AIM OF THE EXERCISE:
In the records that follow, the lines from the one containing "intros Hm. unfold Decimal.round_half_away." to the one containing "Proof. ring. Qed.", inclusive, are to be given again exactly.

RECORD SET:
(* ===== verification/Amounts.v ===== *)
(** * Amounts: decimals as rationals, money, columns, JSON

    A decimal denotes the rational [value * 10 ^ exp].  The arithmetic of the
    package is exact for that meaning, the money package rounds once, to the
    nearest ten-thousandth, and an amount survives the text of a column and of a
    JSON document unchanged. *)

From Stdlib Require Import QArith Qabs Qpower Ascii.
From S2P Require Import Prelude GoStd Decimal Money Uuid Ledger Schema Numeric.
From stdpp Require Import options.
Open Scope Z_scope.

(** ** Meaning *)

Definition ten : Q := 10 # 1.

Definition toQ (x : Decimal.Decimal) : Q := (inject_Z x.(Decimal.value) * ten ^ x.(Decimal.exp))%Q.

(** Decimals that denote the same number. *)
Definition same (x y : Decimal.Decimal) : Prop := (toQ x == toQ y)%Q.

#[export] Instance same_equivalence : Equivalence same.
Proof.
  unfold same. split; [intros x; reflexivity | intros x y H; by symmetry | intros x y z H1 H2; by rewrite H1].
Qed.

Lemma ten_nonzero : ¬ (ten == 0)%Q.
Proof. done. Qed.

Lemma ten_power k : 0 <= k → (ten ^ k == inject_Z (10 ^ k))%Q.
Proof. intros Hk. unfold ten. by rewrite <-(Zpower_Qpower 10 k Hk). Qed.

Lemma ten_power_pos k : (0 < ten ^ k)%Q.
Proof. by apply Qpower_0_lt. Qed.

Lemma ten_split e e' : e <= e' → (ten ^ e' == inject_Z (10 ^ (e' - e)) * ten ^ e)%Q.
Proof.
  intros He. rewrite <-ten_power by lia. rewrite <-Qpower_plus by apply ten_nonzero.
  by replace (e' - e + e) with e' by lia.
Qed.

Lemma rescale_down x e : e <= x.(Decimal.exp) → same (Decimal.rescale x e) x ∧ (Decimal.rescale x e).(Decimal.exp) = e.
Proof.
  intros He. unfold Decimal.rescale, same. destruct (Z.eqb_spec x.(Decimal.exp) e); [done |].
  destruct (Z.ltb_spec x.(Decimal.exp) e); [lia |]. split; [|done]. unfold toQ; simpl.
  rewrite (ten_split e x.(Decimal.exp)) by done. rewrite inject_Z_mult.
  replace (Z.abs (e - x.(Decimal.exp))) with (x.(Decimal.exp) - e) by lia. ring.
Qed.

(** Both operands brought to the smaller exponent, unchanged in value. *)
Lemma RescalePair_spec x y rx ry :
  Decimal.RescalePair x y = (rx, ry) →
  same rx x ∧ same ry y ∧ rx.(Decimal.exp) = ry.(Decimal.exp).
Proof.
  unfold Decimal.RescalePair. destruct (Z.ltb_spec x.(Decimal.exp) y.(Decimal.exp)).
  - intros [= <- <-]. destruct (rescale_down y x.(Decimal.exp)) as [? ->]; [lia |]. by split_and!.
  - destruct (Z.ltb_spec y.(Decimal.exp) x.(Decimal.exp)); intros [= <- <-]; [|split_and!; [done | done | lia]].
    destruct (rescale_down x y.(Decimal.exp)) as [? ->]; [lia |]. by split_and!.
Qed.

Lemma toQ_Cmp_same_exp x y :
  x.(Decimal.exp) = y.(Decimal.exp) →
  (x.(Decimal.value) ?= y.(Decimal.value)) = (toQ x ?= toQ y)%Q.
Proof.
  intros He. unfold toQ. rewrite He.
  assert (Hc : ∀ a b, (a ?= b)%Z = (inject_Z a ?= inject_Z b)%Q).
  { intros a b. unfold Qcompare; simpl. by rewrite !Z.mul_1_r. }
  rewrite Hc. pose proof (ten_power_pos y.(Decimal.exp)).
  destruct (Qcompare_spec (inject_Z x.(Decimal.value)) (inject_Z y.(Decimal.value))) as [E|E|E]; symmetry.
  - apply Qeq_alt. by rewrite E.
  - apply Qlt_alt. by apply Qmult_lt_compat_r.
  - apply Qgt_alt. by apply Qmult_lt_compat_r.
Qed.

(** C25: the decimal package computes sums, differences and negations exactly and
    compares by value, whatever the exponents of the operands. *)
Theorem decimal_arithmetic_exact x y :
  (toQ (Decimal.Add x y) == toQ x + toQ y)%Q ∧ (toQ (Decimal.Sub x y) == toQ x - toQ y)%Q ∧
  (toQ (Decimal.Neg x) == - toQ x)%Q ∧ Decimal.Cmp x y = (toQ x ?= toQ y)%Q.
Proof.
  unfold Decimal.Add, Decimal.Sub, Decimal.Cmp.
  destruct (Decimal.RescalePair x y) as [rx ry] eqn:Hp. apply RescalePair_spec in Hp as (Hx&Hy&He).
  unfold same in Hx, Hy. split_and!.
  - rewrite <-Hx, <-Hy. unfold toQ; simpl. rewrite He, inject_Z_plus. ring.
  - rewrite <-Hx, <-Hy. unfold toQ; simpl. rewrite He. unfold Z.sub. rewrite inject_Z_plus, inject_Z_opp. ring.
  - unfold toQ; simpl. rewrite inject_Z_opp. ring.
  - destruct (Z.eqb_spec x.(Decimal.exp) y.(Decimal.exp)); [by apply toQ_Cmp_same_exp |].
    rewrite toQ_Cmp_same_exp by done. by rewrite Hx, Hy.
Qed.

(** ** Rounding *)

(** A tie goes away from zero. *)
Lemma round_half_away_tie n m :
  0 < m → 2 * Z.abs (Decimal.round_half_away n m * m - n) = m →
  Z.abs n < Z.abs (Decimal.round_half_away n m * m).
Proof.
  intros Hm. unfold Decimal.round_half_away.
  pose proof (Z.div_mod (2 * Z.abs n + m) (2 * m) ltac:(lia)).
  pose proof (Z.mod_pos_bound (2 * Z.abs n + m) (2 * m) ltac:(lia)).
  set (q := (2 * Z.abs n + m) / (2 * m)) in *. clearbody q.
  destruct (Z.sgn_spec n) as [[? ->]|[[? ->]|[? ->]]]; nia.
Qed.

(** What [Round] does, in integers: [m] is the number of units of the input's
    last digit in a ten-thousandth. *)
Lemma Round_cases x :
  (∃ m, 0 < m ∧ (toQ (Decimal.Round x 4) - toQ x ==
                 inject_Z ((Decimal.Round x 4).(Decimal.value) * m - x.(Decimal.value)) * ten ^ x.(Decimal.exp))%Q ∧
        (toQ (Decimal.Round x 4) == inject_Z ((Decimal.Round x 4).(Decimal.value) * m) * ten ^ x.(Decimal.exp))%Q ∧
        (inject_Z m * ten ^ x.(Decimal.exp) == ten ^ (-4))%Q ∧
        (Decimal.Round x 4).(Decimal.value) = Decimal.round_half_away x.(Decimal.value) m) ∨
  (toQ (Decimal.Round x 4) == toQ x)%Q.
Proof.
  destruct (Z.lt_ge_cases x.(Decimal.exp) (-4)) as [Hlt|Hge].
  - left. exists (10 ^ (-4 - x.(Decimal.exp))).
    assert (Hm : 0 < 10 ^ (-4 - x.(Decimal.exp))) by (apply Z.pow_pos_nonneg; lia).
    pose proof (ten_split x.(Decimal.exp) (-4) ltac:(lia)) as Hs.
    assert (HR : (toQ (Decimal.Round x 4) == inject_Z ((Decimal.Round x 4).(Decimal.value)
                    * 10 ^ (-4 - x.(Decimal.exp))) * ten ^ x.(Decimal.exp))%Q).
    { unfold toQ at 1. rewrite Decimal.Round_exp, Hs, inject_Z_mult. ring. }
    split_and!; [done | | done | by rewrite Hs | by apply Decimal.Round_half_away].
    rewrite HR. unfold toQ, Z.sub. rewrite inject_Z_plus, inject_Z_opp. ring.
  - right. unfold toQ. rewrite Decimal.Round_exp, Decimal.Round_exact by lia. change (Z.opp 4) with (-4).
    rewrite (ten_split (-4) x.(Decimal.exp)) by lia.
    rewrite inject_Z_mult. replace (x.(Decimal.exp) - -4) with (x.(Decimal.exp) + 4) by lia. ring.
Qed.

Lemma Qminus_diag (q : Q) : (q - q == 0)%Q.
Proof. ring. Qed.

Lemma Qabs_scaled z (p : Q) : (0 < p)%Q → (Qabs (inject_Z z * p) == inject_Z (Z.abs z) * p)%Q.
Proof. intros Hp. rewrite Qabs_Qmult, (Qabs_pos p) by (by apply Qlt_le_weak). done. Qed.

(** C26: text is read to the nearest ten-thousandth: the amount differs from the
    number written by at most half a unit of the last decimal, and a tie is
    rounded away from zero. *)
Theorem money_rounds_nearest s m :
  Money.FromString s = Ok m →
  ∃ x, Decimal.NewFromString s = Ok x ∧ Money.scaled m ∧
    (2 * Qabs (toQ (Money.Decimal m) - toQ x) <= ten ^ (-4))%Q ∧
    ((2 * Qabs (toQ (Money.Decimal m) - toQ x) == ten ^ (-4))%Q →
     (Qabs (toQ x) < Qabs (toQ (Money.Decimal m)))%Q).
Proof.
  unfold Money.FromString. destruct (Decimal.NewFromString s) as [x|]; [|done]. intros [= <-].
  exists x. split_and!; [done | apply Money.round_scaled | |];
    change (Money.Decimal _) with (Decimal.Round x 4);
    destruct (Round_cases x) as [(m&Hm&Hdiff&HR&Hu&Hv)|He].
  - rewrite Hdiff, Qabs_scaled by apply ten_power_pos. rewrite <-Hu.
    rewrite Qmult_assoc. apply Qmult_le_compat_r; [|by apply Qlt_le_weak, ten_power_pos].
    change 2%Q with (inject_Z 2). rewrite <-inject_Z_mult, <-Zle_Qle, Hv.
    by apply Decimal.round_half_away_nearest.
  - rewrite He, Qminus_diag. by vm_compute.
  - rewrite Hdiff, Qabs_scaled by apply ten_power_pos. intros Htie.
    rewrite HR. unfold toQ. rewrite !Qabs_scaled by apply ten_power_pos.
    apply Qmult_lt_compat_r; [apply ten_power_pos |]. rewrite <-Zlt_Qlt, Hv.
    apply round_half_away_tie; [done |]. rewrite <-Hv.
    rewrite <-Hu, Qmult_assoc in Htie. change 2%Q with (inject_Z 2) in Htie.
    rewrite <-inject_Z_mult in Htie. apply Qmult_inj_r in Htie; [by apply (proj1 (inject_Z_injective _ _)) in Htie |].
    intros H0. pose proof (ten_power_pos x.(Decimal.exp)) as Hp. by rewrite H0 in Hp.
  - rewrite He, Qminus_diag. by vm_compute.
Qed.

Lemma money_rounds_nearest_witness :
  Money.FromString "-0.00005" = Ok (Money.of_units (-1)) ∧
  (2 * Qabs (toQ (Money.Decimal (Money.of_units (-1))) - toQ (Decimal.MkDecimal (-5) (-5))) <= ten ^ (-4))%Q.
Proof.
  split; [by vm_compute |].
  destruct (money_rounds_nearest "-0.00005" (Money.of_units (-1))) as (x&Hx&_&H&_); [by vm_compute |].
  vm_compute in Hx. injection Hx as <-. exact H.
Defined.

(** the [int64] shortcut of [NewFromString], taken for texts of at most
    eighteen characters, gives what the arbitrary-precision path gives. *)
Theorem int64_shortcut_exact s : Decimal.parse_int_text s = big_SetString s.
Proof. apply Decimal.parse_int_text_big. Qed.

(** ** Money *)

Lemma Neg_of_units u : Money.Neg (Money.of_units u) = Money.of_units (- u).
Proof. done. Qed.

(** C27: on the amounts a client can hold, the money package is the ordered group
    of the integers counted in ten-thousandths: its operations keep the scale and
    act on the units without any rounding. *)
Theorem money_is_units a b :
  Money.proper a → Money.proper b →
  Money.Add a b = Money.of_units (Money.units a + Money.units b) ∧
  Money.Sub a b = Money.of_units (Money.units a - Money.units b) ∧
  Money.Neg a = Money.of_units (- Money.units a) ∧
  Money.LessThan a b = (Money.units a <? Money.units b) ∧
  Money.Equal a b = (Money.units a =? Money.units b) ∧
  Money.IsPositive a = (0 <? Money.units a) ∧ Money.IsZero a = (Money.units a =? 0).
Proof.
  assert (Hz : ∀ u, Money.IsZero (Money.of_units u) = (u =? 0)).
  { by intros []. }
  intros [Ha| ->] [Hb| ->]; try rewrite (Money.scaled_of_units a Ha); try rewrite (Money.scaled_of_units b Hb);
    rewrite ?Neg_of_units, ?Hz; autorewrite with ledger; split_and!; try done.
  all: unfold Money.Add, Money.Sub, Money.LessThan, Money.Equal, Decimal.Add, Decimal.Sub,
    Decimal.LessThan, Decimal.Equal, Decimal.Cmp, Decimal.RescalePair, Decimal.rescale, Money.units; simpl.
  all: unfold Money.of_units; try (do 2 f_equal; lia).
  - by rewrite Z.eqb_compare.
  - by destruct (Decimal.value _).
Qed.

Lemma money_is_units_witness :
  Money.Add (Money.of_units 12345) Money.zero_value = Money.of_units 12345 ∧
  Money.LessThan (Money.of_units (-1)) Money.zero_value = true.
Proof.
  destruct (money_is_units (Money.of_units 12345) Money.zero_value) as (H&_); [by left | by right |].
  destruct (money_is_units (Money.of_units (-1)) Money.zero_value) as (_&_&_&H'&_); [by left | by right |].
  split; [exact H | exact H'].
Defined.

(** C28: an amount written as JSON is read back as the same amount. *)
Theorem json_round_trip m :
  Money.scaled m → Money.UnmarshalJSON (Money.MarshalJSON m) = Ok m.
Proof.
  intros Hm. unfold Money.UnmarshalJSON, Money.MarshalJSON. rewrite Money.strip_quotes_quoted, b2s_s2b.
  rewrite (Money.scaled_of_units m Hm). apply Money.FromString_String.
Qed.

Lemma json_round_trip_witness :
  Money.UnmarshalJSON (Money.MarshalJSON (Money.of_units (-1234567))) = Ok (Money.of_units (-1234567)).
Proof. apply (json_round_trip (Money.of_units (-1234567))). done. Defined.

(** C29: an amount sent to a [NUMERIC(20,4)] column is stored exactly, or refused
    when it has more than sixteen integer digits; and what the column holds is
    read back as that amount. *)
Theorem column_round_trip m :
  Money.proper m →
  (Schema.numeric_in (Decimal.Value (Money.Decimal m)) =
     if Z.abs (Money.units m) <? 10 ^ 20 then Ok (Money.units m) else Err Schema.numeric_overflow) ∧
  (let^ x := Decimal.Scan (Schema.numeric_out (Money.units m)) in Ok (Money.NewFromDecimal x))
  = Ok (Money.of_units (Money.units m)).
Proof.
  intros Hm. split; [by apply numeric_in_proper |]. by rewrite Scan_numeric_out.
Qed.

Lemma column_round_trip_witness :
  Schema.numeric_in (Decimal.Value (Money.Decimal (Money.of_units (10 ^ 20)))) = Err Schema.numeric_overflow ∧
  Schema.numeric_in (Decimal.Value (Money.Decimal (Money.of_units (- 5)))) = Ok (- 5).
Proof.
  destruct (column_round_trip (Money.of_units (10 ^ 20))) as [H _]; [by left |].
  destruct (column_round_trip (Money.of_units (- 5))) as [H' _]; [by left |].
  split; [exact H | exact H'].
Defined.

(** ** Identifiers *)

(** C30: the canonical text of an identifier is read back as the identifier, and
    so are its upper-case, urn, braced and undashed spellings. *)
Theorem uuid_round_trip u :
  let text := Uuid.encodeHex u in
  Uuid.Parse (Uuid.String u) = Ok u ∧
  Uuid.ParseBytes (Uuid.to_upper <$> text) = Ok u ∧
  Uuid.ParseBytes (s2b "urn:uuid:" ++ text) = Ok u ∧
  Uuid.ParseBytes ("{"%char :: text ++ ["}"%char]) = Ok u ∧
  Uuid.ParseBytes (Uuid.hex_encode (Uuid.to_list u)) = Ok u.
Proof.
  split_and!; [apply Uuid.Parse_String_u | apply Uuid.parse_dashed_upper | apply Uuid.parse_urn |
               apply Uuid.parse_braced | apply Uuid.parse_plain].
Qed.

ANSWER BOX:
  intros Hm. unfold Decimal.round_half_away.
  pose proof (Z.div_mod (2 * Z.abs n + m) (2 * m) ltac:(lia)).
  pose proof (Z.mod_pos_bound (2 * Z.abs n + m) (2 * m) ltac:(lia)).
  set (q := (2 * Z.abs n + m) / (2 * m)) in *. clearbody q.
  destruct (Z.sgn_spec n) as [[? ->]|[[? ->]|[? ->]]]; nia.
Qed.

(** What [Round] does, in integers: [m] is the number of units of the input's
    last digit in a ten-thousandth. *)
Lemma Round_cases x :
  (∃ m, 0 < m ∧ (toQ (Decimal.Round x 4) - toQ x ==
                 inject_Z ((Decimal.Round x 4).(Decimal.value) * m - x.(Decimal.value)) * ten ^ x.(Decimal.exp))%Q ∧
        (toQ (Decimal.Round x 4) == inject_Z ((Decimal.Round x 4).(Decimal.value) * m) * ten ^ x.(Decimal.exp))%Q ∧
        (inject_Z m * ten ^ x.(Decimal.exp) == ten ^ (-4))%Q ∧
        (Decimal.Round x 4).(Decimal.value) = Decimal.round_half_away x.(Decimal.value) m) ∨
  (toQ (Decimal.Round x 4) == toQ x)%Q.
Proof.
  destruct (Z.lt_ge_cases x.(Decimal.exp) (-4)) as [Hlt|Hge].
  - left. exists (10 ^ (-4 - x.(Decimal.exp))).
    assert (Hm : 0 < 10 ^ (-4 - x.(Decimal.exp))) by (apply Z.pow_pos_nonneg; lia).
    pose proof (ten_split x.(Decimal.exp) (-4) ltac:(lia)) as Hs.
    assert (HR : (toQ (Decimal.Round x 4) == inject_Z ((Decimal.Round x 4).(Decimal.value)
                    * 10 ^ (-4 - x.(Decimal.exp))) * ten ^ x.(Decimal.exp))%Q).
    { unfold toQ at 1. rewrite Decimal.Round_exp, Hs, inject_Z_mult. ring. }
    split_and!; [done | | done | by rewrite Hs | by apply Decimal.Round_half_away].
    rewrite HR. unfold toQ, Z.sub. rewrite inject_Z_plus, inject_Z_opp. ring.
  - right. unfold toQ. rewrite Decimal.Round_exp, Decimal.Round_exact by lia. change (Z.opp 4) with (-4).
    rewrite (ten_split (-4) x.(Decimal.exp)) by lia.
    rewrite inject_Z_mult. replace (x.(Decimal.exp) - -4) with (x.(Decimal.exp) + 4) by lia. ring.
Qed.

Lemma Qminus_diag (q : Q) : (q - q == 0)%Q.
Proof. ring. Qed.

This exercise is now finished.